- Instructions to follow: Keep only the lines of the material below that contain the word "Context". Copy those lines.
═════ Data provided ═════
(* ===== verification/ProxyEnd.v ===== *)
(** * The proxy after the library is gone

    The library's end of the connection closes at any moment, with the stream cut anywhere.
    What is left of the system are the three tasks of [run_frame_relay], which go on in any
    interleaving, each with any outcome of its reads and writes, until the first of them
    ends and the [select!] over their handles ends the process. *)

From S2P Require Import Prelude Net Stream Protocol AsyncIo Externals Stack StackPoll StackData.
From S2P Require Import Socket Device Text ProcNet Ipc IpcSpec Relay RelaySpec Path TapPath SerdeRef.
From S2P Require Import System SystemSpec SystemLive SystemEnd ProxyCalls.
#[local] Open Scope Z_scope.

Section ProxyEnd.
Context {M : Mpsc} {ML : MpscLaws} {A : AsyncIo} {AL : AsyncIoLaws} {P : Pipe} {PL : PipeLaws}
  {RT : Rtnetlink} {TD : TapDevice} {TL : TapLaws} {SR : Serde ProxyResponse}
  {SRok : SerdeOk ProxyResponse} {SC : Serde ProxyCommand} {SCok : SerdeOk ProxyCommand}.

(** ** Turns *)






(** ** One message *)







(** ** The invariant *)

Section Inv.
Context (iface : string) (mtu : nat) (k0 : Kernel) (t0 : Tap) (h0 : trace) (qs : list inbound) (part : bytes)
  (total : nat) (Hcut : incomplete part)
  (Hfit : (4 <= length part)%nat -> (Z.to_nat (be_val (take 4 part)) <= mtu + 16)%nat).














End Inv.


(** ** Properties *)


End ProxyEnd.

(** ** Witness: the run of [SystemSpec], ended before its messages are read *)

#[local] Existing Instances Reference.mpsc Reference.mpsc_laws ReferenceIo.io ReferenceIo.io_laws
  ReferencePipe.pipe ReferencePipe.pipe_laws ReferenceProxy.rtnetlink ReferenceProxy.tap
  ReferenceProxy.tap_laws response_serde response_serde_ok command_serde command_serde_ok.



(** X10: the ghost is the falling piece moved down: on the 16-bit
    coordinates the ghost pass blits the same tiles, from the same columns
    of the atlas and in the same order, as the pass of the falling piece,
    each [TILE_SIZE * shadowGap()] pixels lower. *)
Theorem renderGame_shadow_follows {GC : GameConstants}
    {PC : PlatformConstants} (self : PlatformSdl) (g : Game) :
  (forall j, 0 <= j < TETROMINO_SIZE ->
     C.in_Sint16 (BOARD_Y + TILE_SIZE
                            * (StcTetromino.y (fallingBlock g) + j))
     /\ C.in_Sint16 (BOARD_Y + TILE_SIZE
                               * (StcTetromino.y (fallingBlock g)
                                  + shadowGap g + j))) ->
  destinations (renderGame_shadow self g)
  = map (lowered (TILE_SIZE * shadowGap g))
        (destinations (renderGame_falling self g))
  /\ columns (renderGame_shadow self g)
     = columns (renderGame_falling self g)
  /\ count is_blit (renderGame_shadow self g)
     = count is_blit (renderGame_falling self g).
Proof.
  intros Hrows. rewrite shadow_pass, falling_pass. split; [|split].
  - rewrite !destinations_grid, map_map. apply map_ext_in.
    intros [i j] Hin. apply In_occupied in Hin. cbn [fst snd].
    destruct (Hrows j (proj2 Hin)) as [Hfall Hghost].
    unfold lowered. cbn [option_map SDL.dx SDL.dy].
    rewrite (Sint16_id _ Hfall), (Sint16_id _ Hghost).
    do 2 f_equal. ring.
  - rewrite !columns_grid. reflexivity.
  - rewrite !grid_blits_count. reflexivity.
Qed.

Lemma renderGame_shadow_follows_witness :
  destinations (renderGame_shadow (GC := Sample.game_constants)
                                  (PC := Sample.platform_constants)
                                  Sample.self Sample.changed)
  = map (lowered 180)
        (destinations (renderGame_falling (GC := Sample.game_constants)
                                          (PC := Sample.platform_constants)
                                          Sample.self Sample.changed)).
Proof.
  apply (proj1 (renderGame_shadow_follows (GC := Sample.game_constants)
                  (PC := Sample.platform_constants)
                  Sample.self Sample.changed
                  ltac:(intros j Hj; change (0 <= j < 4) in Hj;
                        change ((- 2 ^ 15 <= 4 + 12 * (5 + j) < 2 ^ 15)
                                /\ (- 2 ^ 15 <= 4 + 12 * (5 + 15 + j)
                                    < 2 ^ 15)); lia))).
Defined.

(** ** Events *)

Section Events.

Context {BS : BuildSwitches}.

Lemma processEvents_flat_map (queue : list SDL.Event) :
  processEvents queue = flat_map on_event queue.
Proof.
  induction queue as [|event queue IH]; [reflexivity|].
  cbn [processEvents flat_map]. rewrite IH. reflexivity.
Qed.

Lemma key_table_down (sym : SDL.Key) (e : EventType) :
  In (sym, e) key_table -> on_SDL_KEYDOWN sym = [onEventStart e].
Proof.
  unfold key_table. intros Hin. apply in_app_or in Hin.
  destruct Hin as [Hin|Hin].
  - cbn in Hin.
    repeat (destruct Hin as [Hin|Hin];
            [inversion Hin; subst; reflexivity|]).
    contradiction.
  - destruct STC_SHOW_GHOST_PIECE eqn:Hghost; [|contradiction].
    destruct Hin as [Hin|[]]. inversion Hin; subst.
    cbn. rewrite Hghost. reflexivity.
Qed.

Lemma on_SDL_KEYDOWN_inv (sym : SDL.Key) (c : Call) :
  In c (on_SDL_KEYDOWN sym) ->
  exists e, c = onEventStart e /\ In (sym, e) key_table.
Proof.
  unfold key_table.
  destruct sym; cbn [on_SDL_KEYDOWN]; try contradiction;
    try (intros [<-|[]]; eexists; split; [reflexivity|];
         apply in_or_app; left; cbn; tauto).
  destruct STC_SHOW_GHOST_PIECE; [|contradiction].
  intros [<-|[]]. eexists. split; [reflexivity|].
  apply in_or_app. right. left. reflexivity.
Qed.

Lemma key_table_up (sym : SDL.Key) (e : EventType) :
  In (sym, e) key_table ->
  held_event e = true \/ (e = EVENT_ROTATE_CW /\ STC_AUTO_ROTATION = true) ->
  on_SDL_KEYUP sym = [onEventEnd e].
Proof.
  unfold key_table. intros Hin Hheld. apply in_app_or in Hin.
  destruct Hin as [Hin|Hin].
  - cbn in Hin.
    repeat (destruct Hin as [Hin|Hin];
            [inversion Hin; subst;
             destruct Hheld as [Hheld|[Hrot Hauto]];
             try discriminate; cbn; try rewrite Hauto; reflexivity|]).
    contradiction.
  - destruct STC_SHOW_GHOST_PIECE; [|contradiction].
    destruct Hin as [Hin|[]]. inversion Hin; subst.
    destruct Hheld as [Hheld|[Hrot _]]; discriminate.
Qed.

Lemma on_SDL_KEYUP_inv (sym : SDL.Key) (c : Call) :
  In c (on_SDL_KEYUP sym) ->
  exists e, c = onEventEnd e /\ In (sym, e) key_table
            /\ (held_event e = true
                \/ (e = EVENT_ROTATE_CW /\ STC_AUTO_ROTATION = true)).
Proof.
  unfold key_table.
  destruct sym; cbn [on_SDL_KEYUP]; try contradiction;
    try (intros [<-|[]]; eexists; split; [reflexivity|]; split;
         [apply in_or_app; left; cbn; tauto | left; reflexivity]);
    (destruct STC_AUTO_ROTATION; [|contradiction];
     intros [<-|[]]; eexists; split; [reflexivity|]; split;
     [apply in_or_app; left; cbn; tauto | right; split; reflexivity]).
Qed.

Lemma on_event_with_arrows (event : SDL.Event) :
  on_event (with_arrows event) = on_event event.
Proof. destruct event as [|sym|sym|type]; try destruct sym; reflexivity. Qed.

Lemma on_event_bounded (event : SDL.Event) :
  (List.length (on_event event) <= 1)%nat
  /\ Forall (fun c => is_event c = true) (on_event event).
Proof.
  destruct event as [|sym|sym|type]; try destruct sym; cbn;
    try destruct STC_SHOW_GHOST_PIECE; try destruct STC_AUTO_ROTATION;
    cbn; split; try lia; repeat constructor.
Qed.

End Events.

(** X11: [processEvents] calls the engine at most once for each record it
    drains and calls nothing but the two event entry points; an empty queue
    gives no call. *)
Theorem processEvents_bounded {BS : BuildSwitches}
    (queue : list SDL.Event) :
  (List.length (processEvents queue) <= List.length queue)%nat
  /\ Forall (fun c => is_event c = true) (processEvents queue)
  /\ (queue = [] -> processEvents queue = []).
Proof.
  split; [|split].
  - induction queue as [|event queue IH]; [cbn; lia|].
    cbn [processEvents List.length]. rewrite length_app.
    pose proof (proj1 (on_event_bounded event)). lia.
  - rewrite processEvents_flat_map. apply Forall_flat_map_all.
    intros event. apply on_event_bounded.
  - intros ->. reflexivity.
Qed.

Lemma processEvents_bounded_witness :
  processEvents (BS := Sample.switches) [] = [].
Proof.
  apply (proj2 (proj2 (processEvents_bounded (BS := Sample.switches) []))).
  reflexivity.
Defined.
═════
- Your solution:
Context {M : Mpsc} {ML : MpscLaws} {A : AsyncIo} {AL : AsyncIoLaws} {P : Pipe} {PL : PipeLaws}
Context (iface : string) (mtu : nat) (k0 : Kernel) (t0 : Tap) (h0 : trace) (qs : list inbound) (part : bytes)
Context {BS : BuildSwitches}.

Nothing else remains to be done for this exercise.